Mountain Pass

"I'm out of Alesjaure, only around 11 in the morning. Better safe than sorry. Such journeys teach one to pay closer attention to each step, each connection, and each decision. Overconfidence leads to mistakes and in the wilderness, errors aren't so easy to fix. This morning, Skudra broke away from her stake-out (the small lock just broke apart, perhaps the cold changes the strength of material), ran off to chase a small dog belonging to the camp manager. Emotions burst as Skudra startled the little one. After a while, we spoke again amicably, understanding that although it was an incident we could avoid, it wasn't due to irresponsibility - nobody had let the dog roam freely; perhaps the little one was left unattended. I provided the manager with ointment to treat the paw, and we said goodbyes.

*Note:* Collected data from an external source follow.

(** [JobQueue.enqueue] without a delay or an explicit number of attempts. *)
Definition enqueue `{!Settings} (job_type : string) (payload : json) (dedupe_key : option string) : M (option Z) :=
  i ← new_id;
  t ← now;
  insert_job (MkJob i job_type payload "pending" 0 jobs_default_max_attempts t None None None dedupe_key).

(** ** They respect [step] *)

Lemma guar_stock_change {A} k a r o (body : M A) : guar step body → guar step (stock_change k a r o body).
Proof.
  intros Hb. unfold stock_change, _set. solve_guar; by apply guar_other.
Qed.
#[export] Hint Extern 2 (guar step (stock_change _ _ _ _ _)) => (apply guar_stock_change; solve_guar) : guar.

Lemma guar_adjust_stock_many p d : guar step (adjust_stock_many p d).
Proof. unfold adjust_stock_many. solve_guar. Qed.
Lemma guar_adjust_variant_stock_many p d : guar step (adjust_variant_stock_many p d).
Proof. unfold adjust_variant_stock_many. solve_guar. Qed.
Lemma guar_create_order o l : o_status o = PENDING → guar step (create_order o l).
Proof. intros Ho. unfold create_order. solve_guar. by apply guar_insert_order. Qed.
Lemma guar_update_status o n c r : guar step (update_status o n c r).
Proof. unfold update_status. solve_guar. Qed.
Lemma guar_record_restock_events l : guar step (record_restock_events l).
Proof. unfold record_restock_events. solve_guar. Qed.
Lemma guar_create_payment a b c d e f : guar step (create_payment a b c d e f).
Proof. unfold create_payment. solve_guar. Qed.
Lemma guar_update_payment_status p s : guar step (update_payment_status p s).
Proof. unfold update_payment_status. solve_guar. Qed.
Lemma guar_add_refunded_amount p r a : guar step (add_refunded_amount p r a).
Proof.
  apply guar_update_payment. intros x. unfold add_refunded; cbn.
  destruct r as [r|]; [destruct (String.eqb r "")|]; cbn; destruct (_ <=? _); reflexivity.
Qed.
Lemma guar_claim e : guar step (claim_webhook_event e).
Proof.
  intros s. unfold claim_webhook_event, gets, mbind, ST_bind; cbn.
  destruct (d_events (st_db s) !! _) as [row|] eqn:Hrow.
  - case_bool_decide as Hf; [|reflexivity]. apply put_event_ok. intros old Hold.
    assert (old = row) as -> by congruence. unfold event_ext. by rewrite Hf.
  - apply put_event_ok. congruence.
Qed.
Lemma guar_finish e st : event_done st = true → guar step (finish_webhook_event e st).
Proof. intros Hst. unfold finish_webhook_event. solve_guar. by apply guar_put_event. Qed.
Lemma guar_record_failed e m : guar step (record_failed_event e m).
Proof.
  intros s. unfold record_failed_event, gets, mbind, ST_bind; cbn.
  destruct (d_events (st_db s) !! _) as [row|] eqn:Hrow.
  - case_bool_decide as Hf; [|reflexivity]. apply put_event_ok. intros old Hold.
    assert (old = row) as -> by congruence. unfold event_ext. by rewrite Hf.
  - apply put_event_ok. congruence.
Qed.
Lemma guar_defer_event e w i r : guar step (defer_event e w i r).
Proof. unfold defer_event. solve_guar. Qed.
Lemma guar_create_refund_row a b c d e f g h i j : guar step (create_refund_row a b c d e f g h i j).
Proof. unfold create_refund_row. solve_guar. Qed.
Lemma guar_record_reconciliation a b c d e f : guar step (record_reconciliation a b c d e f).
Proof. unfold record_reconciliation. solve_guar. Qed.
Lemma guar_resolve_by_dedupe_key k n : guar step (resolve_by_dedupe_key k n).
Proof. unfold resolve_by_dedupe_key. solve_guar. Qed.
Lemma guar_audit_log a b c d e : guar step (audit_log a b c d e).
Proof. unfold audit_log. solve_guar. Qed.
Lemma guar_enqueue `{!Settings} t p k : guar step (enqueue t p k).
Proof. unfold enqueue. solve_guar. Qed.

#[export] Hint Resolve guar_adjust_stock_many guar_adjust_variant_stock_many guar_update_status guar_record_restock_events
  guar_create_payment guar_update_payment_status guar_add_refunded_amount guar_claim guar_record_failed guar_defer_event
  guar_create_refund_row guar_record_reconciliation guar_resolve_by_dedupe_key guar_audit_log guar_enqueue : guar.
#[export] Hint Extern 1 (guar step (create_order _ _)) => (apply guar_create_order; reflexivity) : guar.
#[export] Hint Extern 1 (guar step (finish_webhook_event _ _)) => (apply guar_finish; reflexivity) : guar.

(** Plain queries. *)
#[export] Hint Extern 1 (guar step (get_many_for_update _)) => apply guar_db_gets : guar.
#[export] Hint Extern 1 (guar step (get_variants_for_update _)) => apply guar_db_gets : guar.
#[export] Hint Extern 1 (guar step (get_order_by_id _)) => apply guar_db_gets : guar.
#[export] Hint Extern 1 (guar step (get_payment _)) => apply guar_db_gets : guar.
#[export] Hint Extern 1 (guar step (list_for_order _)) => apply guar_db_gets : guar.
#[export] Hint Extern 1 (guar step (list_for_order_in _ _)) => apply guar_db_gets : guar.
#[export] Hint Extern 1 (guar step (get_refund _)) => apply guar_db_gets : guar.
#[export] Hint Extern 1 (guar step (has_submitted_refund _)) => apply guar_db_gets : guar.
#[export] Hint Extern 1 (guar step (has_cancelling_refund _)) => apply guar_db_gets : guar.
#[export] Hint Extern 1 (guar step (committed_amount _)) => apply guar_db_gets : guar.
#[export] Hint Extern 1 (guar step (count_for_payment _)) => apply guar_db_gets : guar.
#[export] Hint Extern 1 (guar step (get_reconciliation _)) => apply guar_db_gets : guar.
#[export] Hint Extern 1 (guar step (has_open _)) => apply guar_db_gets : guar.
#[export] Hint Extern 2 (guar step (get_by_idempotency_key _ _ _)) => (unfold get_by_idempotency_key; solve_guar) : guar.
#[export] Hint Extern 2 (guar step (get_by_provider_payment_id _ _)) => (unfold get_by_provider_payment_id; solve_guar) : guar.
#[export] Hint Extern 2 (guar step (get_by_provider_reference _ _)) => (unfold get_by_provider_reference; solve_guar) : guar.
#[export] Hint Extern 2 (guar step (get_by_provider_refund_id _)) => (unfold get_by_provider_refund_id; solve_guar) : guar.
#[export] Hint Extern 2 (guar step (get_active_for_payment _)) => (unfold get_active_for_payment; solve_guar) : guar.
#[export] Hint Extern 2 (guar step (get_dispute_by_provider_id _ _)) => (unfold get_dispute_by_provider_id; solve_guar) : guar.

After leaving the camp, I immediately got on a steep descent; I decided to bring the sled and dogs down and start off from more flat terrain. Enough incidents for this morning. The day is sunny again, and I feel I've settled into my journey. The trail, which is my home for an indefinite amount of time. Today, there will be mountains on the way; I refrain from predicting how far I'll reach, moving my legs and letting the dogs lead me forward. The higher I climb, the colder it becomes, not so much due to the temperature but because of the wind. It's getting stronger, drier, and I fasten all my clothing buckles. Though the dogs aren't very enthusiastic (hard to tell if it's the crosswinds, the ascent, or both), but this time they don't give up—perhaps the storm experience has toughened them a bit.

In the afternoon, I arrive at Tjakta STF camp, where I'm warmly welcomed again. The camp hosts immediately offer hot lemonade, a tradition that will continue at other places—it's a tradition. I feel joyful; the fatigue from the climb is more mental. I also want to rest the dogs, so the idea of a longer break seems good. I promptly decide where to go next—there's still a climb of about 3-4 km to Tjakta pass and nearby a mountain cabin where I could potentially spend the night. I pay for a day's visit to the camp, it's around 5 euros, allowing me to use the camp's amenities—kitchen and warmth—without staying overnight. Soup for the dogs, sandwiches for me, and a fresh mind. After a couple of hours, I leave; saying goodbyes, the hosts even give me some chocolate, a bit expired yet good enough. Very, very nice.

After the rest, the dogs seem reluctant to continue; starting is difficult. Tomi somewhat purposefully circles the shed, back to the camp—there it was so good! Another ascent, and once we've tackled it, without much effort, we're close to arriving at the mountain pass.

I leave the dogs sheltered near the shed and start sawing wood, available in all mountain huts, to provide warmth for travelers in emergency shelter. Normally, mountain huts aren't intended for planned stays, but for emergency situations. However, from conversations along the way, I understand they are used for rest and overnight stays, it does no harm. While I'm at the shed, Skudra starts barking again, signaling someone's approach—either a human or an animal. After a moment, a person appears on the hilltop; we greet each other and head towards the cabin to rest. The Norwegian, along with his fiancée, had snuck into Sweden ignoring Covid restrictions Soon, his girlfriend will also be in the mountains; she loves dogs and wants to greet them. I briefly tell my story; the Norwegian (I quickly forget names) shows interest in my wooden pulka sled, learning it's from the Norwegian army's inventory. Later, there will be a steep descent, he warns me. I mention that it worries me quite a bit, my brakes are like using two fingers to carve through snow. He suggests wrapping a rope around the sled, adding that the rope won't be usable afterward. This turns out to be one of the most valuable tips—without it, I might not have come up with such a solution.

I cook warm dinner for myself and the dogs and keep an eye out for the Northern Lights. The sky is clear and the weather is mild. Despite the absence of the Aurora, a moonlit night in the mountains is beautiful, and with that bright feeling, I drift off to sleep on the wooden bench."